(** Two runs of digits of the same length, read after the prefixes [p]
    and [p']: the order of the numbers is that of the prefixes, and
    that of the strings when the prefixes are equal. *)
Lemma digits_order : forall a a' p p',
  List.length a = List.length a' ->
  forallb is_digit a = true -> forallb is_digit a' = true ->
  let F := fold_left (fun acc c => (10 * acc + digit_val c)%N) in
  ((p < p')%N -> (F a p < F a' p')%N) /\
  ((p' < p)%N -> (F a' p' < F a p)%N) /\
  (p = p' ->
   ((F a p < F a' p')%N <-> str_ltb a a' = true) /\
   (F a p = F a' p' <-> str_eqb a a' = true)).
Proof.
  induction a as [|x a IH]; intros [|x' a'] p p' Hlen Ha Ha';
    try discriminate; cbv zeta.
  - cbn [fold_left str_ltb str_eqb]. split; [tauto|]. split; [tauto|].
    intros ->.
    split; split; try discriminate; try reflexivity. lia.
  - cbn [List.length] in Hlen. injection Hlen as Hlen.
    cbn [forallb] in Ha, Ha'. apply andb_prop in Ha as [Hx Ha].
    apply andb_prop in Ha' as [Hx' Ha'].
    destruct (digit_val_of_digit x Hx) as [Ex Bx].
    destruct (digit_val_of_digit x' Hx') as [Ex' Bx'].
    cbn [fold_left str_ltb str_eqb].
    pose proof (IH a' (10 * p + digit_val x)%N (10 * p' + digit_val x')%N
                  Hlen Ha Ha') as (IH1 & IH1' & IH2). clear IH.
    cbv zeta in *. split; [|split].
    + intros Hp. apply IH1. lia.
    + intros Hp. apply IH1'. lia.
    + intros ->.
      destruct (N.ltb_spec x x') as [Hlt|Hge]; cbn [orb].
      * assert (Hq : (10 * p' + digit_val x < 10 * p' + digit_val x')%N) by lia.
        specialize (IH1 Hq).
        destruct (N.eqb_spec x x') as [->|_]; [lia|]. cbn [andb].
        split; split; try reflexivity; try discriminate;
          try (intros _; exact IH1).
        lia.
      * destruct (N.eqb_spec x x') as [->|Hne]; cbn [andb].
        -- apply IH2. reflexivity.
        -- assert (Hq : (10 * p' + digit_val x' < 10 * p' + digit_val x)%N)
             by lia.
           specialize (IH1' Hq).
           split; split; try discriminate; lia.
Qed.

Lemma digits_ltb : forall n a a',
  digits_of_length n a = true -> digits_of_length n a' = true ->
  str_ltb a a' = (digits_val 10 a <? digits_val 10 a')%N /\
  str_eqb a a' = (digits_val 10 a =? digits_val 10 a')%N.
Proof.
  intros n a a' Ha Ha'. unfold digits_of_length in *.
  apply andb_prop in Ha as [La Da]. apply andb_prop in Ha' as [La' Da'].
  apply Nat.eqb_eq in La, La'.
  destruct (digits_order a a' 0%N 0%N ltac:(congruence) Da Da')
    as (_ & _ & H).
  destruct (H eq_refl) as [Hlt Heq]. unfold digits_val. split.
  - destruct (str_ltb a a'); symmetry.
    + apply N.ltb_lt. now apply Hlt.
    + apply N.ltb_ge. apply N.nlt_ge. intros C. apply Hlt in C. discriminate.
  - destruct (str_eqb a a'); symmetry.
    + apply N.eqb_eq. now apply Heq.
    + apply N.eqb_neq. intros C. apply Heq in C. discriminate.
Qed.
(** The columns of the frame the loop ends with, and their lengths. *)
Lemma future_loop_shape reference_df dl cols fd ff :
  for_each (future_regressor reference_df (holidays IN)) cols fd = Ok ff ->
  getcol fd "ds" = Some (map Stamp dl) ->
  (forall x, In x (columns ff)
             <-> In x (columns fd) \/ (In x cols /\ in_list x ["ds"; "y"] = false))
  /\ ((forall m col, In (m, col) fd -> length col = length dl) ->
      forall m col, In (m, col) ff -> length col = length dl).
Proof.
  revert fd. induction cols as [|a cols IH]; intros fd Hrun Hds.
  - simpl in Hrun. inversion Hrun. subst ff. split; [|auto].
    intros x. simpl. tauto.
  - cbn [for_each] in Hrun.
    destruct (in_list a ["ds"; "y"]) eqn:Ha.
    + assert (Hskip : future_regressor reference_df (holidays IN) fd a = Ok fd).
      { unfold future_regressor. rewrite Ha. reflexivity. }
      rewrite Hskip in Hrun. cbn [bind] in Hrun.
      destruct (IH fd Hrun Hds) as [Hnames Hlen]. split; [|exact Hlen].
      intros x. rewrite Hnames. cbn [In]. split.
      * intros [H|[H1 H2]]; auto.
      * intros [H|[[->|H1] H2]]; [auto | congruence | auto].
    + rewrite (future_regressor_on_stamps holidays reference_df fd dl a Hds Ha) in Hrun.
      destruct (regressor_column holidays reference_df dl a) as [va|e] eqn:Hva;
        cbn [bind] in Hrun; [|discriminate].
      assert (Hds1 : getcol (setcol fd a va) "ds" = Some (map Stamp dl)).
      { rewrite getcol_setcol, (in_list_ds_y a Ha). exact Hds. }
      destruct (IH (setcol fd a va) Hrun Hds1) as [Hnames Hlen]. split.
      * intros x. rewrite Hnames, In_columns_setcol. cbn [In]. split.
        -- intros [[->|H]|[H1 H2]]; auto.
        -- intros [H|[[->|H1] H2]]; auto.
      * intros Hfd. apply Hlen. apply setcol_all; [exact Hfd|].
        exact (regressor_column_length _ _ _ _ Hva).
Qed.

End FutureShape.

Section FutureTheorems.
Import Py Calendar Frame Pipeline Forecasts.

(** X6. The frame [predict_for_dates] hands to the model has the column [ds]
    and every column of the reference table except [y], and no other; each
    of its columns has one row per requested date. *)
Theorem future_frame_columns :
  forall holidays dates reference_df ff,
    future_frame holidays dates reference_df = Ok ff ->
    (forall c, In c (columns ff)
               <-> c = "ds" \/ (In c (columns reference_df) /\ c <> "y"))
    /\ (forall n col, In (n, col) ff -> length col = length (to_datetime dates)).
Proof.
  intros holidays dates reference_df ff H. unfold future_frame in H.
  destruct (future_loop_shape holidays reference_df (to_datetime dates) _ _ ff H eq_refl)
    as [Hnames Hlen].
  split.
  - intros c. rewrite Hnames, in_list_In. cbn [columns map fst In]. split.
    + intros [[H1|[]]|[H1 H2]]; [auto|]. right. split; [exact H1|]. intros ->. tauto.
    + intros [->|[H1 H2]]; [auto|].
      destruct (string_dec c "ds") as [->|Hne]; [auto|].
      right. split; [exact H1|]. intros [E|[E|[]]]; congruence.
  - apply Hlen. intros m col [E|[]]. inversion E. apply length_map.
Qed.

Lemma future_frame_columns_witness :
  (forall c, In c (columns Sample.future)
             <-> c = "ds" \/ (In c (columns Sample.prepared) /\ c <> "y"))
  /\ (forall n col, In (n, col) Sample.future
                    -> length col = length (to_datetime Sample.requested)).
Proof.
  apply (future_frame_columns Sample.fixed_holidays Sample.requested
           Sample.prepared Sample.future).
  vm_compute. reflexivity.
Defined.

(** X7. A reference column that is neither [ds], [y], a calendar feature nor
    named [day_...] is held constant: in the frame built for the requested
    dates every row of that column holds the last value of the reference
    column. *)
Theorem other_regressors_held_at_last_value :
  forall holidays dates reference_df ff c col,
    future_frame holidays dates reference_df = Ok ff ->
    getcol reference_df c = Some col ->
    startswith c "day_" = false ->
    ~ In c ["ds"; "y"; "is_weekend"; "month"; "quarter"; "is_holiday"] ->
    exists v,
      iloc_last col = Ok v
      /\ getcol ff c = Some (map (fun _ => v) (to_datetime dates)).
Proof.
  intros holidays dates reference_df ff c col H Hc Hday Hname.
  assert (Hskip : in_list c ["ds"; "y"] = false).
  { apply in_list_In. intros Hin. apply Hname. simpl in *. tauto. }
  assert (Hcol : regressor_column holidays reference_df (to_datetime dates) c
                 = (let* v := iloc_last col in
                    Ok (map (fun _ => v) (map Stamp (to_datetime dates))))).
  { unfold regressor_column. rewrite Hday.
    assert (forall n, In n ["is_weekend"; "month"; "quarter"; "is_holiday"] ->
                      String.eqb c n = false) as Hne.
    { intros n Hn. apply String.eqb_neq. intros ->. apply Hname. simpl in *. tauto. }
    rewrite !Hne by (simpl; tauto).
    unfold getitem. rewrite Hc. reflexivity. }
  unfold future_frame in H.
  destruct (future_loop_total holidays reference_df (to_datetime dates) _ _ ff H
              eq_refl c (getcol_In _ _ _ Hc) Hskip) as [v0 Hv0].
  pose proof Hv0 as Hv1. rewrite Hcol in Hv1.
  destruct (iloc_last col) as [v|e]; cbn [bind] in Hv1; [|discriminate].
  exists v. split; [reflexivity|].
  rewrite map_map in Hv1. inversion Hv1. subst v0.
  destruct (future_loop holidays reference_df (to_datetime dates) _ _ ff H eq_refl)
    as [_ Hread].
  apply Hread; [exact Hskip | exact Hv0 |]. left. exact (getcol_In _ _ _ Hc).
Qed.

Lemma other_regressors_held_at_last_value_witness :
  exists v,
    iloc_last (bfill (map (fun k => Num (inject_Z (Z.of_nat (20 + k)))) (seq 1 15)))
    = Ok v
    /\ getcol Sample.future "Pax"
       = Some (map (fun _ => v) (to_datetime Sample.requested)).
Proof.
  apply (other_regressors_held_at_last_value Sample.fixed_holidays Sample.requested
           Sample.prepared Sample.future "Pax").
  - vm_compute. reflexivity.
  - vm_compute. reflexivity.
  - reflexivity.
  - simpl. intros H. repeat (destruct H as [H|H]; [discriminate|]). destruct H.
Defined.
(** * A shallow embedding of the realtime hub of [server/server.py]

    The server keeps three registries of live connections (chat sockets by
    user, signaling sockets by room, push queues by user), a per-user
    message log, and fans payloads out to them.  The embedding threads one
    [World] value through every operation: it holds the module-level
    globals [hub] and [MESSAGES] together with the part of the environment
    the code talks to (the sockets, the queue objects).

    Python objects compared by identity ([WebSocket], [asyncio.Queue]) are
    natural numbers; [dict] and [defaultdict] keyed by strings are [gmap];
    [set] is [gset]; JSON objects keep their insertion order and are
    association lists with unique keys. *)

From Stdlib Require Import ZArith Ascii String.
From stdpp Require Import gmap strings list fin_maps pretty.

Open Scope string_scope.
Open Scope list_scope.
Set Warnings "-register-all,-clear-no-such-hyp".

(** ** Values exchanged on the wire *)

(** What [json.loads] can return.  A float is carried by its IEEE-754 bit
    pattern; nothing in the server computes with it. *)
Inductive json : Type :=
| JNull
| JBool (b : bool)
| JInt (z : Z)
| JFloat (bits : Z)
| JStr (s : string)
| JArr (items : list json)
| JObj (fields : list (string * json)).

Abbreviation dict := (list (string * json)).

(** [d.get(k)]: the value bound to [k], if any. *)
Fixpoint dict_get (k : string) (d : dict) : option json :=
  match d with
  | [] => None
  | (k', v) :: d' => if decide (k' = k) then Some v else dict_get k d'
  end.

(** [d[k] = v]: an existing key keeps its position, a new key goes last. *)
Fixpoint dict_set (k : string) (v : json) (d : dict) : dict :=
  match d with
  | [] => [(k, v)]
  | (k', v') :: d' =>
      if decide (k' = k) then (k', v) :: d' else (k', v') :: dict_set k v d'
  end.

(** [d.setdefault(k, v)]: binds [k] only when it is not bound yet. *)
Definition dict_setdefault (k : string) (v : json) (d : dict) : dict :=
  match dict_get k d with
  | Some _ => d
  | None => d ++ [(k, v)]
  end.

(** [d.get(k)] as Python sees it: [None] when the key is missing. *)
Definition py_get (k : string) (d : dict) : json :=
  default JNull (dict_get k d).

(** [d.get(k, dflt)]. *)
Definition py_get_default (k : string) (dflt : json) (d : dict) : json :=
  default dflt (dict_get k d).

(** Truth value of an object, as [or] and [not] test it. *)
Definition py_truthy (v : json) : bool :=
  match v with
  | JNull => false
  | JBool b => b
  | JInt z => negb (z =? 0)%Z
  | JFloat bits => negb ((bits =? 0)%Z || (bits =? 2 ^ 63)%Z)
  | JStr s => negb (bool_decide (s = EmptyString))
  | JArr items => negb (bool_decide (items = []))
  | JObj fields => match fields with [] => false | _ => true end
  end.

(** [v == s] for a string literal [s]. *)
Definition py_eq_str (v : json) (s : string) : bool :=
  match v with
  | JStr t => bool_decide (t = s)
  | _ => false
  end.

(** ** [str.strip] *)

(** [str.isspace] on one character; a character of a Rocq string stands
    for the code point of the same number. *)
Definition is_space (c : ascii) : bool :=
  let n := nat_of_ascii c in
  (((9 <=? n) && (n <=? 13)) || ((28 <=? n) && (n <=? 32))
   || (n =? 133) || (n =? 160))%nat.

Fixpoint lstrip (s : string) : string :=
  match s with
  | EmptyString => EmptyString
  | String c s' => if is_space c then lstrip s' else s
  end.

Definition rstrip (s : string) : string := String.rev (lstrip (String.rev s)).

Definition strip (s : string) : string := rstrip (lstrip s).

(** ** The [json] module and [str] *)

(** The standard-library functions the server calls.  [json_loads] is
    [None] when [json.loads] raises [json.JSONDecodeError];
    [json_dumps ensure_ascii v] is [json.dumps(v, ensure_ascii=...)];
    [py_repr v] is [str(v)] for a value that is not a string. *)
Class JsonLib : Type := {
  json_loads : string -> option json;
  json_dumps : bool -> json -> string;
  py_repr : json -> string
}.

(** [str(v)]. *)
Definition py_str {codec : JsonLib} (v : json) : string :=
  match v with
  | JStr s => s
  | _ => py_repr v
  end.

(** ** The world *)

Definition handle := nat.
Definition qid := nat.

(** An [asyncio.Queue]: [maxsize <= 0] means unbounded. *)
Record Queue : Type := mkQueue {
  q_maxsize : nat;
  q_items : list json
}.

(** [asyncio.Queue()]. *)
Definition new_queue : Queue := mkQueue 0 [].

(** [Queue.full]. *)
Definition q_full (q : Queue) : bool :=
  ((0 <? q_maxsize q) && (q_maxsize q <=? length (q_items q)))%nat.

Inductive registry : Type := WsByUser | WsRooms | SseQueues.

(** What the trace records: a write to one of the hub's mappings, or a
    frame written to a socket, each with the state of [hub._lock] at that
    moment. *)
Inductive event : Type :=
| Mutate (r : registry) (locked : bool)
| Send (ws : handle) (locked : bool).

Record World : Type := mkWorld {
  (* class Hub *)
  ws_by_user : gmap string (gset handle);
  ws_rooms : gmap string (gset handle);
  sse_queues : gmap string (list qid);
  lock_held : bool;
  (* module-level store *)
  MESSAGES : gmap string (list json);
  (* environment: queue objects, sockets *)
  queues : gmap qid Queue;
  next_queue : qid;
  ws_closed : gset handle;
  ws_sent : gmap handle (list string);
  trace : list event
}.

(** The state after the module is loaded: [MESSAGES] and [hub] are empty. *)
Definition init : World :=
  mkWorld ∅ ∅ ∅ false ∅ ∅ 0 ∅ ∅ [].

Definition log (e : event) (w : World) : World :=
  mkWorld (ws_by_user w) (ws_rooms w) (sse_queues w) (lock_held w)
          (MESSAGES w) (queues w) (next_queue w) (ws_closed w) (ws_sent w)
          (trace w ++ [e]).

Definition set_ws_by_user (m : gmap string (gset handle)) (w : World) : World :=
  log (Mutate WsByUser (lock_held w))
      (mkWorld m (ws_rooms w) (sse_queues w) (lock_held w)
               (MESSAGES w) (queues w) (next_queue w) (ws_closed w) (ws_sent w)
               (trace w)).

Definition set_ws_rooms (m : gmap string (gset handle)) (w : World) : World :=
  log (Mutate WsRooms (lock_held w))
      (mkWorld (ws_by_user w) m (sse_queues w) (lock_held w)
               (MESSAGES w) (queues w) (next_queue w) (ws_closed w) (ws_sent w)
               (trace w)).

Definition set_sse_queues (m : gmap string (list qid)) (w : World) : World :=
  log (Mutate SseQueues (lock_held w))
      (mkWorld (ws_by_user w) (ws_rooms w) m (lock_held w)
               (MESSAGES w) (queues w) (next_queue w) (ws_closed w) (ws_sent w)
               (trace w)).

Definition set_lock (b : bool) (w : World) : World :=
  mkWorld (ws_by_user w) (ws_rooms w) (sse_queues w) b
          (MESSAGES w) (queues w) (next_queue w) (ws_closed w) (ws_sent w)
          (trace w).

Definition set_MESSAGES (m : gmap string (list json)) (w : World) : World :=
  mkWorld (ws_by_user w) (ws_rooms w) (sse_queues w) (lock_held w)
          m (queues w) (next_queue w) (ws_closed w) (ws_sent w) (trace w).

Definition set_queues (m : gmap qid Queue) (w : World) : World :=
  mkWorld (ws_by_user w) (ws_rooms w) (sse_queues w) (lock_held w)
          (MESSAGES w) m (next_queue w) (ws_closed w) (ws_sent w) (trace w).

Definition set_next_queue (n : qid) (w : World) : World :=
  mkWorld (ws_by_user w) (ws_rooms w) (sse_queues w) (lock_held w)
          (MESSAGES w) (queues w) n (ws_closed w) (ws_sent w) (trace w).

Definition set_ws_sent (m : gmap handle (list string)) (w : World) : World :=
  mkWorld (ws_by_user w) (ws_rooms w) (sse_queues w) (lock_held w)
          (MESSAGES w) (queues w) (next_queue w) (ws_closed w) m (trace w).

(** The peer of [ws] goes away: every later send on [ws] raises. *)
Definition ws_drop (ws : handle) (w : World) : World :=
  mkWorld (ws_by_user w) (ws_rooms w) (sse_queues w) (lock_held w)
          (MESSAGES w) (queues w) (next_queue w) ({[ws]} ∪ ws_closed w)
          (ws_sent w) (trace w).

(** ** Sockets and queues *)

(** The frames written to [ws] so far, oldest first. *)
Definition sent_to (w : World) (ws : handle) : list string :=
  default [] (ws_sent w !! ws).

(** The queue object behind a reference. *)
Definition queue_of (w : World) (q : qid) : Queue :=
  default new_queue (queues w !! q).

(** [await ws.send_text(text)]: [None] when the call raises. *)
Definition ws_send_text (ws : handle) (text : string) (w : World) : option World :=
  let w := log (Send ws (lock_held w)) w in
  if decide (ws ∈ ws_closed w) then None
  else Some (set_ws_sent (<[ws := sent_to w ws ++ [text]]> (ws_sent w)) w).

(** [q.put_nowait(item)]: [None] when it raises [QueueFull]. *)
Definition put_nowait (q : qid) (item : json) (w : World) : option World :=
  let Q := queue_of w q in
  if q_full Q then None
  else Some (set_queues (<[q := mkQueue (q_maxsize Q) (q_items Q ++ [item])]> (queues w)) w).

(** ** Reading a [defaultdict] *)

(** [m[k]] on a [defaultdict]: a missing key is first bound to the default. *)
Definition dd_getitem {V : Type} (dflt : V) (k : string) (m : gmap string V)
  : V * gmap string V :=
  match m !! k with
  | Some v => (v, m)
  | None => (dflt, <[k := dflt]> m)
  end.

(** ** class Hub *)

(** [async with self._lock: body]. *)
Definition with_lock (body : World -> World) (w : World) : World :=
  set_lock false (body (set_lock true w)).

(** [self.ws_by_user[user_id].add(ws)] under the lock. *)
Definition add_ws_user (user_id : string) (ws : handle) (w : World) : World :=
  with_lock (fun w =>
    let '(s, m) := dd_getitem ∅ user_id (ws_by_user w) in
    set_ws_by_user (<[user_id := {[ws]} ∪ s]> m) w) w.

☆ ☆ ☆

- What you will do -
What is needed is an exact copy of the lines above, from the one containing "(fields : list (string * json))." through the one containing "(** Truth value", with nothing added.

- Written solution -
| JObj (fields : list (string * json)).

Abbreviation dict := (list (string * json)).

(** [d.get(k)]: the value bound to [k], if any. *)
Fixpoint dict_get (k : string) (d : dict) : option json :=
  match d with
  | [] => None
  | (k', v) :: d' => if decide (k' = k) then Some v else dict_get k d'
  end.

(** [d[k] = v]: an existing key keeps its position, a new key goes last. *)
Fixpoint dict_set (k : string) (v : json) (d : dict) : dict :=
  match d with
  | [] => [(k, v)]
  | (k', v') :: d' =>
      if decide (k' = k) then (k', v) :: d' else (k', v') :: dict_set k v d'
  end.

(** [d.setdefault(k, v)]: binds [k] only when it is not bound yet. *)
Definition dict_setdefault (k : string) (v : json) (d : dict) : dict :=
  match dict_get k d with
  | Some _ => d
  | None => d ++ [(k, v)]
  end.

(** [d.get(k)] as Python sees it: [None] when the key is missing. *)
Definition py_get (k : string) (d : dict) : json :=
  default JNull (dict_get k d).

(** [d.get(k, dflt)]. *)
Definition py_get_default (k : string) (dflt : json) (d : dict) : json :=
  default dflt (dict_get k d).

(** Truth value of an object, as [or] and [not] test it. *)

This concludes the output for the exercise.